Contenu de la décision

                                                                                                                                 Date : 19981008

                                                                                                                      Dossier : IMM-164-98

ENTRE :

                                                     FINBAR KEVIN CHARLES,

                                                                                                                                         demandeur,

                                                                          - et -

                    LE MINISTRE DE LA CITOYENNETÉ ET DE L'IMMIGRATION,

                                                                                                                                          défendeur.

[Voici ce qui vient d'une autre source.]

(** [BuyFeeAsset::buy_fee_asset] *)
Definition buy_fee_asset (who : AccountId) (amount : Balance) (exchange_op : FeeExchange) : D State Balance :=
  let fee_exchange_asset_id := FeeExchange_asset_id exchange_op in
  let* fee_asset_id := gets (fun s => cur_fee_currency (ledger s)) in
  execute_buy who who fee_exchange_asset_id fee_asset_id amount (FeeExchange_max_payment exchange_op).

(** ** Extrinsics *)
Definition buy_asset (origin : Origin) (recipient : option AccountId) (asset_to_sell asset_to_buy : AssetId)
    (buy_amount maximum_sell : Balance) : D State unit :=
  let* trader := ensure_signed origin in
  do* execute_buy trader (default trader recipient) asset_to_sell asset_to_buy buy_amount maximum_sell in
  ret tt.

Definition sell_asset (origin : Origin) (recipient : option AccountId) (asset_to_sell asset_to_buy : AssetId)
    (sell_amount minimum_buy : Balance) : D State unit :=
  let* trader := ensure_signed origin in
  do* execute_sell trader (default trader recipient) asset_to_sell asset_to_buy sell_amount minimum_buy in
  ret tt.

(** The amounts an [add_liquidity] call settles on: trade asset to pay and
    liquidity to mint. *)
Definition add_liquidity_amounts (total core_reserve trade_reserve max_asset_amount core_amount : Balance)
    : Balance * Balance :=
  if (total =? 0) || (core_reserve =? 0) then (max_asset_amount, core_amount)
  else (wrapping_add BALANCE_BITS (mul_div core_amount trade_reserve core_reserve) 1,
        mul_div core_amount total core_reserve).

Definition add_liquidity (origin : Origin) (asset_id : AssetId)
    (min_liquidity max_asset_amount core_amount : Balance) : D State unit :=
  transactional (
    let* from_account := ensure_signed origin in
    let* core_asset_id := gets CoreAssetId in
    do* ensure (negb (max_asset_amount =? 0) && negb (core_amount =? 0))
      (Cennzx CennzxError.CannotAddLiquidityWithZero) in
    let* core_balance := gets (balance_of from_account core_asset_id) in
    do* ensure (core_amount <=? core_balance) (Cennzx CennzxError.InsufficientCoreAssetBalance) in
    let* asset_balance := gets (balance_of from_account asset_id) in
    do* ensure (max_asset_amount <=? asset_balance) (Cennzx CennzxError.InsufficientTradeAssetBalance) in
    let exchange_key := (core_asset_id, asset_id) in
    let* total := gets (total_liquidity exchange_key) in
    let* exchange_address := gets (exchange_address_for asset_id) in
    let* core_asset_reserve := gets (balance_of exchange_address core_asset_id) in
    let* trade_asset_reserve := gets (balance_of exchange_address asset_id) in
    let '(trade_asset_amount, liquidity_minted) :=
      add_liquidity_amounts total core_asset_reserve trade_asset_reserve max_asset_amount core_amount in
    do* ensure (min_liquidity <=? liquidity_minted) (Cennzx CennzxError.MinimumLiquidityRequirementNotMet) in
    do* ensure (trade_asset_amount <=? max_asset_amount)
      (Cennzx CennzxError.MaximumTradeAssetRequirementNotMet) in
    do* pool_transfer from_account exchange_address core_asset_id core_amount in
    do* pool_transfer from_account exchange_address asset_id trade_asset_amount in
    do* modify (mint_liquidity exchange_key from_account liquidity_minted) in
    modify (deposit_event (AddLiquidity from_account core_amount asset_id trade_asset_amount))).

Definition remove_liquidity (origin : Origin) (asset_id : AssetId)
    (liquidity_to_withdraw min_asset_withdraw min_core_withdraw : Balance) : D State unit :=
  transactional (
    let* from_account := ensure_signed origin in
    let* core_asset_id := gets CoreAssetId in
    let exchange_key := (core_asset_id, asset_id) in
    let* account_liquidity := gets (liquidity_balance exchange_key from_account) in
    do* ensure (liquidity_to_withdraw <=? account_liquidity) (Cennzx CennzxError.InsufficientLiquidity) in
    let* withdraw_value := gets (liquidity_value asset_id liquidity_to_withdraw) in
    let* total := gets (total_liquidity exchange_key) in
    do* ensure (0 <? total) (Cennzx CennzxError.EmptyExchangePool) in
    do* ensure (min_core_withdraw <=? lv_core withdraw_value)
      (Cennzx CennzxError.MinimumCoreAssetRequirementNotMet) in
    do* ensure (min_asset_withdraw <=? lv_asset withdraw_value)
      (Cennzx CennzxError.MinimumTradeAssetRequirementNotMet) in
    let* exchange_address := gets (exchange_address_for asset_id) in
    do* pool_transfer exchange_address from_account core_asset_id (lv_core withdraw_value) in
    do* pool_transfer exchange_address from_account asset_id (lv_asset withdraw_value) in
    do* modify (burn_liquidity exchange_key from_account liquidity_to_withdraw) in
    modify (deposit_event (RemoveLiquidity from_account (lv_core withdraw_value) asset_id
                             (lv_asset withdraw_value)))).

Definition set_fee_rate (origin : Origin) (new_fee_rate : Z) : D State unit :=
  do* ensure_root origin in
  modify (set_DefaultFeeRate new_fee_rate).
End Cennzx.

#[global] Arguments State L : clear implicits.
#[global] Arguments low_or_overflow : simpl never.
#[global] Arguments FeeRate_checked_add : simpl never.
#[global] Arguments FeeRate_checked_mul : simpl never.
#[global] Arguments FeeRate_checked_div : simpl never.
#[global] Arguments calculate_buy_price : simpl never.
#[global] Arguments calculate_sell_price : simpl never.
(** Pools of different asset pairs are derived from different preimages,
    so under a hash without collisions on these inputs every pair has an account
    of its own. *)
Theorem exchange_address_injective `{Hashing} core asset core' asset' :
  in_range 64 core -> in_range 64 asset -> in_range 64 core' -> in_range 64 asset' ->
  (forall b b', length b = 29%nat -> length b' = 29%nat -> hash b = hash b' -> b = b') ->
  exchange_address core asset = exchange_address core' asset' -> core = core' /\ asset = asset'.
Proof.
  unfold in_range, umax. intros Hc Ha Hc' Ha' Hhash Heq.
  apply Hhash in Heq; [|unfold exchange_preimage; rewrite !length_app, !length_to_le_bytes; done..].
  unfold exchange_preimage in Heq. apply app_inv_head in Heq.
  apply app_inj_1 in Heq as [H1 H2]; [|by rewrite !length_to_le_bytes].
  apply to_le_bytes_inj in H1, H2; simpl; try lia.
Qed.

(** ** Witnesses *)
Lemma buy_price_grows_product_witness :
  calculate_buy_price 3000 100 1000 1000 = Ok 112 /\ 1000 * 1000 < (1000 + 112) * (1000 - 100).
Proof.
  split; [reflexivity|].
  apply (buy_price_grows_product 3000 100 1000 1000 112); vm_compute; split; discriminate.
Defined.

Lemma sell_price_keeps_product_witness :
  calculate_sell_price 3000 100 1000 1000 = Ok 90 /\ 1000 * 1000 <= (1000 + 100) * (1000 - 90).
Proof.
  split; [reflexivity|].
  apply (sell_price_keeps_product 3000 100 1000 1000 90); vm_compute; split; discriminate.
Defined.

Lemma buy_then_sell_loses_witness :
  calculate_sell_price 3000 100 (1000 - 100) (1000 + 112) = Ok 110 /\ 110 < 112.
Proof.
  split; [reflexivity|].
  apply (buy_then_sell_loses 3000 100 1000 1000 112 110); vm_compute; split; discriminate.
Defined.

Lemma prices_never_panic_witness :
  calculate_buy_price (umax LOW) 5 7 (umax LOW) <> Panic /\
  calculate_sell_price (umax LOW) 5 7 (umax LOW) <> Panic.
Proof. apply prices_never_panic; vm_compute; split; discriminate. Defined.

Lemma liquidity_value_within_share_witness :
  lv_core (calculate_liquidity_value 700 500 30 100) = 150 /\
  lv_core (calculate_liquidity_value 700 500 30 100) <= 500.
Proof.
  split; [reflexivity|].
  destruct (liquidity_value_within_share 700 500 30 100) as (_ & [_ H2] & _); [lia..|]. exact H2.
Defined.

Lemma add_liquidity_no_dilution_witness :
  add_liquidity_amounts 100 500 700 1000 50 = (71, 10) /\ 50 * 700 < 71 * 500.
Proof.
  split; [reflexivity|].
  destruct (add_liquidity_no_dilution 100 500 700 1000 50) as (_ & H2 & _);
    try lia; try (vm_compute; (reflexivity || discriminate)); exact H2.
Defined.

Module DemoHash.
#[local] Instance hashing : Hashing := {| hash b := Z.pos (encode b) |}.
End DemoHash.

Lemma exchange_address_injective_witness :
  @exchange_address DemoHash.hashing 1 2 = @exchange_address DemoHash.hashing 1 2 -> 1 = 1 /\ 2 = 2.
Proof.
  apply (@exchange_address_injective DemoHash.hashing 1 2 1 2); try (vm_compute; split; discriminate).
  intros b b' _ _ Hb. injection Hb. apply encode_inj.
Defined.
(* ===== verification/CennzxTheorems.v ===== *)
(** * CENNZX: theorems on trades and liquidity

    Proved against the [MultiCurrency] interface: trades are atomic and honour
    the trader's limits, a direct trade moves its two amounts and, while the pool
    keeps the minimum balance, does not shrink the product of the reserves, and
    the liquidity books add up until they saturate. *)

From S2P Require Import Prelude Support MultiCurrency Cennzx CennzxPricing.

Section Theorems.
Context {L : Type} {cur : MultiCurrency L} {laws : MultiCurrencyLaws L} {hashing : Hashing}.
Implicit Types (s : State L) (w : AccountId) (a : AssetId).

(** ** Atomicity *)
Lemma execute_trade_noop trader recipient sell buy p x :
  noop_on_err (execute_trade (L := L) trader recipient sell buy p x).
Proof. apply noop_transactional. Qed.

Lemma reader_query {A} (q : State L -> Res A) : reader (query q).
Proof. done. Qed.

#[local] Hint Resolve reader_query : dispatch.

Lemma execute_buy_noop trader recipient sell buy x max :
  noop_on_err (execute_buy (L := L) trader recipient sell buy x max).
Proof.
  do 4 (apply noop_bind_reader; [eauto with dispatch | intros]).
  apply noop_bind_infallible; [apply execute_trade_noop | eauto with dispatch].
Qed.

Lemma execute_sell_noop trader recipient sell buy x min :
  noop_on_err (execute_sell (L := L) trader recipient sell buy x min).
Proof.
  do 4 (apply noop_bind_reader; [eauto with dispatch | intros]).
  apply noop_bind_infallible; [apply execute_trade_noop | eauto with dispatch].
Qed.

(** Every extrinsic of the exchange is atomic: whichever transfer or check
    fails, an error leaves the ledger of the currency and the liquidity books
    exactly as they were. *)
Theorem exchange_noop_on_err origin recipient sell buy x limit asset core_amount :
  noop_on_err (buy_asset (L := L) origin recipient sell buy x limit) /\
  noop_on_err (sell_asset (L := L) origin recipient sell buy x limit) /\
  noop_on_err (add_liquidity (L := L) origin asset x limit core_amount) /\
  noop_on_err (remove_liquidity (L := L) origin asset x limit core_amount) /\
  noop_on_err (set_fee_rate (L := L) origin x).
Proof.
  split_and!.
  - apply noop_bind_reader; [eauto with dispatch | intros].
    apply noop_bind_infallible; [apply execute_buy_noop | eauto with dispatch].
  - apply noop_bind_reader; [eauto with dispatch | intros].
    apply noop_bind_infallible; [apply execute_sell_noop | eauto with dispatch].
  - apply noop_transactional.
  - apply noop_transactional.
  - unfold set_fee_rate. solve_noop.
Qed.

                                                  MOTIFS DE L'ORDONNANCE

                                                   (Rendus à l'audience à Winnipeg

                                                     (Manitoba) le 7 octobre 1998.)

LE JUGE HUGESSEN

[1]         Il s'agit d'une demande de contrôle judiciaire de la décision d'une agente d'immigration qui a refusé de recommander que le ministre exerce le pouvoir attribué par le paragraphe 114(2) de la Loi sur l'immigration d'accorder au requérant un redressement pour des raisons d'ordre humanitaire.

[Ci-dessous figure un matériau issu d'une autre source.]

Lemma inv_enact id origin s : (forall c t, inv t -> inv (dispatch_call c t).2 /\
    NextProposalId t <= NextProposalId (dispatch_call c t).2) ->
  inv s -> inv (enact_referendum decode_call dispatch_call origin id s).2.
Proof.
  intros Hd Hs. unfold enact_referendum. destruct origin; simpl; try done.
  unfold bind, gets, ok_or, ensure, modify, state, ret, fail. simpl.
  destruct (ProposalCalls s !! id) as [bytes|]; [|done]. simpl.
  destruct (Proposals s !! id) as [p|] eqn:Ep; [|done]. simpl.
  destruct (decode_call bytes) as [c|]; [|done].
  destruct (Hd c s Hs) as [Ht Hn]. destruct (dispatch_call c s) as [ok t]. simpl in *.
  eapply (inv_forget id (ApprovedEnacted ok)
    (set_world (bond_unreserve (sponsor p) (ProposalBond t) (world t)) (deposit_event (EnactReferendum id ok) t)));
    [..|by right|done].
  - by apply inv_set_world, gov_inv_deposit_event.
  - simpl. pose proof (proposal_known id p s Hs Ep). lia.
Qed.

Lemma check_council_reader who s : (check_council_account_validity who s).2 = s.
Proof. unfold check_council_account_validity, check_registrations. run_dispatch. Qed.

Lemma check_voter_reader who v s : (check_voter_account_validity who v s).2 = s.
Proof. unfold check_voter_account_validity, check_registrations. run_dispatch. Qed.

Lemma bind_reader {A B} (m : D (State W) A) (k : A -> D (State W) B) s :
  (m s).2 = s -> (forall a, m s = (Ok a, s) -> inv (k a s).2) -> inv s -> inv (bind m k s).2.
Proof.
  intros Hm Hk Hs. unfold bind. destruct (m s) as [[a|e|] s'] eqn:E; simpl in Hm; subst s'; [by apply Hk|done..].
Qed.

Lemma inv_submit_proposal origin call uri delay s : inv s -> NextProposalId s < umax PROPOSAL_BITS ->
  inv (submit_proposal origin call uri delay s).2.
Proof.
  intros Hs Hmax. destruct origin as [|who|]; simpl; try done. unfold submit_proposal. simpl.
  apply bind_reader; [done | intros w [= <-] | done].
  apply bind_reader; [apply check_council_reader | intros _ _ | done].
  unfold bind at 1. destruct (councilor_index who s) as [[i|e|] s0] eqn:Ei.
  2, 3: unfold councilor_index, bind, gets, ret, fail in Ei; destruct (binary_search _ _); simplify_eq; done.
  apply councilor_index_Ok in Ei as (-> & _ & Hi & _); [|done].
  unfold bind, gets, modify, on_world, ret. simpl.
  destruct (bond_reserve who (ProposalBond s) (world s)) as [[[]|e|] w']; simpl; try by apply inv_set_world.
  by apply (inv_submit who i call uri delay (set_world w' s)); [apply inv_set_world|..].
Qed.

Lemma inv_vote_against origin id s : inv s -> call_ok (C_vote_against_referendum id) origin s ->
  inv (vote_against_referendum origin id s).2.
Proof.
  intros Hs Hc. destruct origin as [|who|]; simpl; try done. destruct (Hc who eq_refl) as (Hv & Hp & Hmax).
  unfold vote_against_referendum. simpl. apply bind_reader; [done | intros w [= <-] | done].
  unfold bind at 1, gets at 1. simpl. apply bind_reader; [by destruct (_ !! id) | intros start _ | done].
  unfold bind at 1, gets at 1. apply bind_reader; [by run_dispatch | intros [] Hst | done].
  unfold bind at 1, gets at 1. apply bind_reader; [by run_dispatch | intros [] Hno | done].
  unfold bind at 1, gets at 1. apply bind_reader; [apply check_voter_reader | intros _ _ | done].
  unfold bind at 1, gets at 1. apply bind_reader; [by run_dispatch | intros [] _ | done].
  unfold ensure, ret, fail in Hst, Hno.
  destruct (bool_decide (ProposalStatus s !! id = _)) eqn:E1; simplify_eq.
  destruct (bool_decide (ReferendumVotes s !! _ = None)) eqn:E2; simplify_eq.
  apply bool_decide_eq_true in E1, E2. by apply (inv_cast_veto id who (active_balance who (world s)) s).
Qed.

Lemma inv_dispatch c origin s : (forall c t, inv t -> inv (dispatch_call c t).2 /\
    NextProposalId t <= NextProposalId (dispatch_call c t).2) ->
  inv s -> call_ok c origin s -> inv (dispatch decode_call dispatch_call c origin s).2.
Proof.
  intros Hd Hs Hc. destruct c as [call uri delay|id b|m|m|id|id|id|b|b|t|b]; simpl in *.
  - by apply inv_submit_proposal.
  - destruct (vote_on_proposal origin id b s) as [r s'] eqn:E.
    apply vote_on_proposal_cases in E as [[-> _]|(who & i & p & _ & _ & Hi & Hp & _ & ->)]; [done| |done].
    by apply (inv_voted id i who).
  - destruct origin; simpl; try done. unfold add_council_member. simpl.
    apply bind_reader; [done | intros _ _ | done]. unfold bind at 1, gets at 1.
    apply bind_reader; [apply check_council_reader | intros _ _ | done].
    unfold bind at 1, ensure. destruct (Z.ltb_spec (Z.of_nat (length (council s))) MaxCouncilSize); [|done]. simpl.
    destruct (binary_search (council s) m) as [i|i] eqn:Eb; [done|]. by apply inv_add_member.
  - destruct origin; simpl; try done. unfold remove_council_member. simpl.
    apply bind_reader; [done | intros _ _ | done]. unfold bind at 1, gets at 1.
    unfold bind at 1, ensure. destruct (_ <? _); [|done]. simpl.
    destruct (binary_search (council s) m) as [i|i] eqn:Eb; [|done]. by apply (inv_remove_member m).
  - by apply inv_cancel.
  - by apply inv_vote_against.
  - by apply inv_enact.
  - destruct origin; simpl; try done. by apply inv_set_params.
  - destruct origin; simpl; try done. by apply inv_set_params.
  - destruct origin; simpl; try done. by apply inv_set_params.
  - destruct origin; simpl; try done. by apply inv_set_params.
Qed.

(** ** Steps: a call, a block, or anything the other pallets do *)
Inductive gov_step : State W -> State W -> Prop :=
| step_call c origin s : call_ok c origin s -> gov_step s (dispatch decode_call dispatch_call c origin s).2
| step_block now s : gov_step s (on_initialize now s).1
| step_world w s : gov_step s (set_world w s).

[2]         Les entrevues tenues aux fins de déterminer s'il y a lieu de recommander qu'on accorde un redressement pour des raisons d'ordre humanitaire sont assujetties à des exigences minimales d'équité procédurale, puisque le demandeur n'a droit à aucune forme particulière de redressement et que, en fait, il cherche à obtenir une exception à l'application de la loi normalement applicable à tous.

[3]         La principale question dont était saisie l'agente au moment de l'entrevue était de savoir si le mariage du demandeur avec Carol Desjarlais était un véritable mariage ou s'il s'agissait d'un mariage de convenance. Le demandeur et Madame Desjarlais étaient tous deux présents à l'entrevue et ils ont été interviewés séparément. L'agente avait également en main une déclaration écrite d'une certaine Christine Fontaine qui indiquait que le demandeur lui avait aussi proposé le mariage et qu'elle était effectivement enceinte de lui. L'agente a conclu, suivant la prépondérance des probabilités, qu'il s'agissait d'un mariage de convenance et elle a donc refusé de recommander qu'on accorde au demandeur un redressement pour des raisons d'ordre humanitaire. Il s'agit sans le moindre doute d'une décision qu'elle était fondée à rendre, vu les éléments dont elle disposait.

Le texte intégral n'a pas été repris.